In this chapter we will investigate the relation between the language and the underlying ASP translation.

Representation

In general, every term in the lambda language can be represented in ASP as a combination of an ASP-term $t$ and a set of ASP-bodies $S$. So given that these facts are already true:

a(1).
b(3).
c(4).

The following are all valid representations for the number 4:

  • $t = 4$ and $S = \{\}$
  • $t = X$ and $S = \{c(X)\}$
  • $t = X+Y$ and $S = \{a(X), b(Y)\}$

This already shows how the translation of a general sum can be done: Given two translated terms $(t_1, S_1)$ and $(t_2, S_2)$, the sum of these two can be represented as $(t_1+t_2, S_1 \cup S_2)$.

Booleans

Integers are builtin as terms in ASP but Boolean values are not. To work around this, we introduced a predicate bool which takes two arguments. Then, a Boolean term $t$ is considered to be true iff $bool(t,())$ holds.

This can be seen by running the following example.

Representation of Booleans

Note: You can see the translation of any theory by using the directive #printASP 1 at the top of a file.

The translation of the term 1=1 was represented by $t = (b0,())$ and $S = \{\}$, leading to the rule bool((b0,()),()):- 1=1.

Sets

Just like Booleans, sets are not natively supported in ASP as terms. A system analoguous to Booleans is used to represent them. A set can be represented by any term t. Then, a term t2 is a member of set t iff member(t,t2) is true.

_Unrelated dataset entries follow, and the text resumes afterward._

(* ===== verification/HttpExchange.v ===== *)
(** * HttpExchange: requests and responses of the HTTP/2 client

    Models [GetEscapedUriWithQuery] of [cc/core/utils/src/http.cc], the request
    and the response of [cc/core/interface/http_types.h], and the parts of
    [cc/core/http2_client/src/http_connection.cc] that do not touch the state of
    the connection: the headers and the body of the request that is submitted,
    the response that grows with what arrives, and the result of a closed
    exchange.

    A [std::multimap] is the list of its entries in key order.  libcurl's escaping is a parameter,
    and so is the number of bytes that can be allocated; [None] is an exception in a [noexcept]
    function, or undefined behaviour. *)

From Stdlib Require Import Ascii.
From stdpp Require Import pretty.
From S2P Require Import Prelude ExecResult UuidLib Serialization Decimal Utils.

Local Open Scope string_scope.
Local Open Scope list_scope.
Local Open Scope Z_scope.

(** ** Error codes *)

Abbreviation SC_CORE_UTILS_CURL_INIT_ERROR := (MakeErrorCode SC_CORE_UTILS 0x0003).
Abbreviation SC_HTTP2_CLIENT := 0x0012%Z (only parsing).
Abbreviation SC_HTTP2_CLIENT_INVALID_URI := (MakeErrorCode SC_HTTP2_CLIENT 0x0001).
Abbreviation SC_HTTP2_CLIENT_FAILED_TO_ISSUE_HTTP_REQUEST := (MakeErrorCode SC_HTTP2_CLIENT 0x0003).
Abbreviation SC_HTTP2_CLIENT_TLS_CTX_ERROR := (MakeErrorCode SC_HTTP2_CLIENT 0x0009).
Abbreviation SC_HTTP2_CLIENT_NO_CONNECTION_ESTABLISHED := (MakeErrorCode SC_HTTP2_CLIENT 0x000A).
Abbreviation SC_HTTP2_CLIENT_HTTP_METHOD_NOT_SUPPORTED := (MakeErrorCode SC_HTTP2_CLIENT 0x000B).
Abbreviation SC_HTTP2_CLIENT_CONNECTION_POOL_IS_NOT_AVAILABLE := (MakeErrorCode SC_HTTP2_CLIENT 0x000D).
Abbreviation SC_HTTP2_CLIENT_CONNECTION_INITIALIZATION_FAILED := (MakeErrorCode SC_HTTP2_CLIENT 0x000E).
Abbreviation SC_HTTP2_CLIENT_CONNECTION_STOP_FAILED := (MakeErrorCode SC_HTTP2_CLIENT 0x000F).
Abbreviation SC_HTTP2_CLIENT_CONNECTION_DROPPED := (MakeErrorCode SC_HTTP2_CLIENT 0x0010).
Abbreviation SC_HTTP2_CLIENT_HTTP_STATUS_MULTIPLE_CHOICES := (MakeErrorCode SC_HTTP2_CLIENT 0x0015).
Abbreviation SC_HTTP2_CLIENT_HTTP_STATUS_MOVED_PERMANENTLY := (MakeErrorCode SC_HTTP2_CLIENT 0x0016).
Abbreviation SC_HTTP2_CLIENT_HTTP_STATUS_FOUND := (MakeErrorCode SC_HTTP2_CLIENT 0x0017).
Abbreviation SC_HTTP2_CLIENT_HTTP_STATUS_SEE_OTHER := (MakeErrorCode SC_HTTP2_CLIENT 0x0018).
Abbreviation SC_HTTP2_CLIENT_HTTP_STATUS_NOT_MODIFIED := (MakeErrorCode SC_HTTP2_CLIENT 0x0019).
Abbreviation SC_HTTP2_CLIENT_HTTP_STATUS_TEMPORARY_REDIRECT := (MakeErrorCode SC_HTTP2_CLIENT 0x001A).
Abbreviation SC_HTTP2_CLIENT_HTTP_STATUS_PERMANENT_REDIRECT := (MakeErrorCode SC_HTTP2_CLIENT 0x001B).
Abbreviation SC_HTTP2_CLIENT_HTTP_STATUS_BAD_REQUEST := (MakeErrorCode SC_HTTP2_CLIENT 0x001C).
Abbreviation SC_HTTP2_CLIENT_HTTP_STATUS_UNAUTHORIZED := (MakeErrorCode SC_HTTP2_CLIENT 0x001D).
Abbreviation SC_HTTP2_CLIENT_HTTP_STATUS_FORBIDDEN := (MakeErrorCode SC_HTTP2_CLIENT 0x001E).
Abbreviation SC_HTTP2_CLIENT_HTTP_STATUS_NOT_FOUND := (MakeErrorCode SC_HTTP2_CLIENT 0x0020).
Abbreviation SC_HTTP2_CLIENT_HTTP_STATUS_METHOD_NOT_ALLOWED := (MakeErrorCode SC_HTTP2_CLIENT 0x0021).
Abbreviation SC_HTTP2_CLIENT_HTTP_STATUS_REQUEST_TIMEOUT := (MakeErrorCode SC_HTTP2_CLIENT 0x0022).
Abbreviation SC_HTTP2_CLIENT_HTTP_STATUS_CONFLICT := (MakeErrorCode SC_HTTP2_CLIENT 0x0023).
Abbreviation SC_HTTP2_CLIENT_HTTP_STATUS_GONE := (MakeErrorCode SC_HTTP2_CLIENT 0x0024).
Abbreviation SC_HTTP2_CLIENT_HTTP_STATUS_LENGTH_REQUIRED := (MakeErrorCode SC_HTTP2_CLIENT 0x0025).
Abbreviation SC_HTTP2_CLIENT_HTTP_STATUS_PRECONDITION_FAILED := (MakeErrorCode SC_HTTP2_CLIENT 0x0026).
Abbreviation SC_HTTP2_CLIENT_HTTP_STATUS_REQUEST_ENTITY_TOO_LARGE := (MakeErrorCode SC_HTTP2_CLIENT 0x0027).
Abbreviation SC_HTTP2_CLIENT_HTTP_STATUS_REQUEST_URI_TOO_LONG := (MakeErrorCode SC_HTTP2_CLIENT 0x0028).
Abbreviation SC_HTTP2_CLIENT_HTTP_STATUS_UNSUPPORTED_MEDIA_TYPE := (MakeErrorCode SC_HTTP2_CLIENT 0x0029).
Abbreviation SC_HTTP2_CLIENT_HTTP_STATUS_REQUEST_RANGE_NOT_SATISFIABLE := (MakeErrorCode SC_HTTP2_CLIENT 0x002A).
Abbreviation SC_HTTP2_CLIENT_HTTP_STATUS_MISDIRECTED_REQUEST := (MakeErrorCode SC_HTTP2_CLIENT 0x002B).
Abbreviation SC_HTTP2_CLIENT_HTTP_STATUS_TOO_MANY_REQUESTS := (MakeErrorCode SC_HTTP2_CLIENT 0x002C).
Abbreviation SC_HTTP2_CLIENT_HTTP_STATUS_INTERNAL_SERVER_ERROR := (MakeErrorCode SC_HTTP2_CLIENT 0x002D).
Abbreviation SC_HTTP2_CLIENT_HTTP_STATUS_NOT_IMPLEMENTED := (MakeErrorCode SC_HTTP2_CLIENT 0x002E).
Abbreviation SC_HTTP2_CLIENT_HTTP_STATUS_BAD_GATEWAY := (MakeErrorCode SC_HTTP2_CLIENT 0x002F).
Abbreviation SC_HTTP2_CLIENT_HTTP_STATUS_SERVICE_UNAVAILABLE := (MakeErrorCode SC_HTTP2_CLIENT 0x0030).
Abbreviation SC_HTTP2_CLIENT_HTTP_STATUS_GATEWAY_TIMEOUT := (MakeErrorCode SC_HTTP2_CLIENT 0x0031).
Abbreviation SC_HTTP2_CLIENT_HTTP_STATUS_HTTP_VERSION_NOT_SUPPORTED := (MakeErrorCode SC_HTTP2_CLIENT 0x0032).
Abbreviation SC_HTTP2_CLIENT_HTTP_REQUEST_CLOSE_ERROR := (MakeErrorCode SC_HTTP2_CLIENT 0x0033).
Abbreviation SC_HTTP2_CLIENT_HTTP_REQUEST_RESPONSE_STATUS_UNKNOWN := (MakeErrorCode SC_HTTP2_CLIENT 0x0034).
Abbreviation SC_HTTP2_CLIENT_HTTP_CONNECTION_NOT_READY := (MakeErrorCode SC_HTTP2_CLIENT 0x0035).

(** ** Data *)

Inductive HttpMethod := GET | POST | PUT | UNKNOWN.

Abbreviation HttpHeaders := (list (string * string)) (only parsing).

(** The pointers may be null.  [auth_context], which the client does not read, is left out. *)
Record HttpRequest := mkHttpRequest {
  method : HttpMethod;
  path : option string;
  query : option string;
  headers : option HttpHeaders;
  body : BytesBuffer
}.

(** [reserved]: the capacity of the vector of [response_body]. *)
Record HttpResponse := mkHttpResponse {
  response_headers : option HttpHeaders;
  response_body : BytesBuffer;
  reserved : Z;
  code : HttpStatusCode
}.

Definition new_response : HttpResponse := mkHttpResponse None (BytesBuffer_of_size 0) 0 0.

(** [multimap::insert]: after the entries with the same key. *)
Fixpoint multimap_insert (key value : string) (m : HttpHeaders) : HttpHeaders :=
  match m with
  | [] => [(key, value)]
  | (k, v) :: m' => if String.ltb key k then (key, value) :: m else (k, v) :: multimap_insert key value m'
  end.

Definition multimap_erase (key : string) (m : HttpHeaders) : HttpHeaders := filter (λ e, e.1 ≠ key) m.

(** The values of a key. *)
Definition values_of (key : string) (m : HttpHeaders) : list string := (filter (λ e, e.1 = key) m).*2.

(** ** The URI *)

(** The conversion of the pieces of a [StrSplit] to a pair. *)
Definition first_two (pieces : list string) : string * string :=
  (default "" (pieces !! 0%nat), default "" (pieces !! 1%nat)).

Section uri.
(** [curl_easy_escape], which returns a null pointer on a failure; [StrAppend] takes it as empty. *)
Context (curl_easy_escape : string → option string).

Definition append_part (escaped_query query_part : string) : string :=
  let escaped_query := if bool_decide (escaped_query = "") then escaped_query else escaped_query +:+ "&" in
  let name_and_value := first_two (StrSplit "="%char query_part) in
  escaped_query +:+ name_and_value.1 +:+ "=" +:+ default "" (curl_easy_escape name_and_value.2).

Definition escape_query (query : string) : string := foldl append_part "" (StrSplit "&"%char query).

(** [curl_ok]: the answer of [curl_easy_init]. *)
Definition GetEscapedUriWithQuery (curl_ok : bool) (request : HttpRequest) : Fallible string :=
  match query request with
  | None | Some "" => or_throw (path request)
  | Some query =>
      if negb curl_ok then fail_with SC_CORE_UTILS_CURL_INIT_ERROR
      else path ← or_throw (path request); mret (path +:+ "?" +:+ escape_query query)
  end.
End uri.

(** ** The request that is submitted *)

Definition kContentLengthHeader : string := "content-length".
Definition kClientActivityIdHeader : string := "x-gscp-client-activity-id".

(** All the bytes of the vector are copied. *)
Definition request_body (request : HttpRequest) : option (list Z) :=
  if 0 <? length_ (body request) then bytes (body request) else Some [].

Definition copy_headers (request : HttpRequest) : HttpHeaders :=
  foldl (λ m e, multimap_insert e.1 e.2 m) [] (default [] (headers request)).

Definition request_headers (request : HttpRequest) (activity_id : string) (body : list Z) : HttpHeaders :=
  let headers := copy_headers request in
  let headers := multimap_insert kContentLengthHeader (pretty (zlen body)) (multimap_erase kContentLengthHeader headers) in
  multimap_insert kClientActivityIdHeader activity_id (multimap_erase kClientActivityIdHeader headers).

(** ** The response that arrives *)

Section response.
(** The number of bytes that [reserve] can get. *)
Context (max_alloc : Z).

Definition reserve (n : Z) (reserved : Z) : option Z :=
  if n <=? max_alloc then Some (Z.max n reserved) else None.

In the next example the set {1,2,3} is represented by $t = (s0,())$ and $S = \{\}$.

Representation of Sets

Functions

Functions are the most complex data type because, in general, they have an infinite input domain, but they still need to fit into finite ASP structures. For this we need to introduce 2 predicates lamInter which represents the interpretation of the function and lamDom which represents the relevant input domain of the function.

A function can be represented by any term t. Then, lamDom(t,t2) is true for any relevant argument for the function t2 and lamInter(t,t2,t3) is true for exactly one image t3 of t2 under t.

In the next example the function f is represented by $t = (l0,())$ and $S = \{\}$. The relevant domain of f consists of the singleton {4} and the interpretation of the function applied to anything is (b0,()) which represents true

Representation of Functions

Declarations of uninterpreted symbols

Uninterpreted symbols are defined using choice rules, allowing for different interpretations in different models.

Subsets and elements

Subsets are the most straightforward ones to translate. Given a set s we can declare s2 to be a subset of s by the choice rule:

{member(s2,X):member(s,X)}.

This can be seen in the following example:

Representation of Uninterpreted Sets

Cardinality constraints can be put upon the choice rule to make sure s2 contains only 1 element:

{member(s2,X):member(s,X)} == 1.

A constant c declared as an element of s can now be represented as $t = X$ and $S = {member(s2,X)}$. This can be seen in the following example:

Representation of Uninterpreted Elements

Functions

In the next example the function f is represented by (l0,()). The lamDom predicate works as always and contains "a" and "b". The codomain of the function is 1..5 represented by the set (s0,()). So the only special rule is the choice rule:

1<={lamInter((l0,()),X2,X1):member((s0,()),X1)}<=1:-lamDom((l0,()),X2).

This rule specifies that for each element X2 in the domain of f exactly one member of (s0,()) needs to be chosen as interpretation for the function.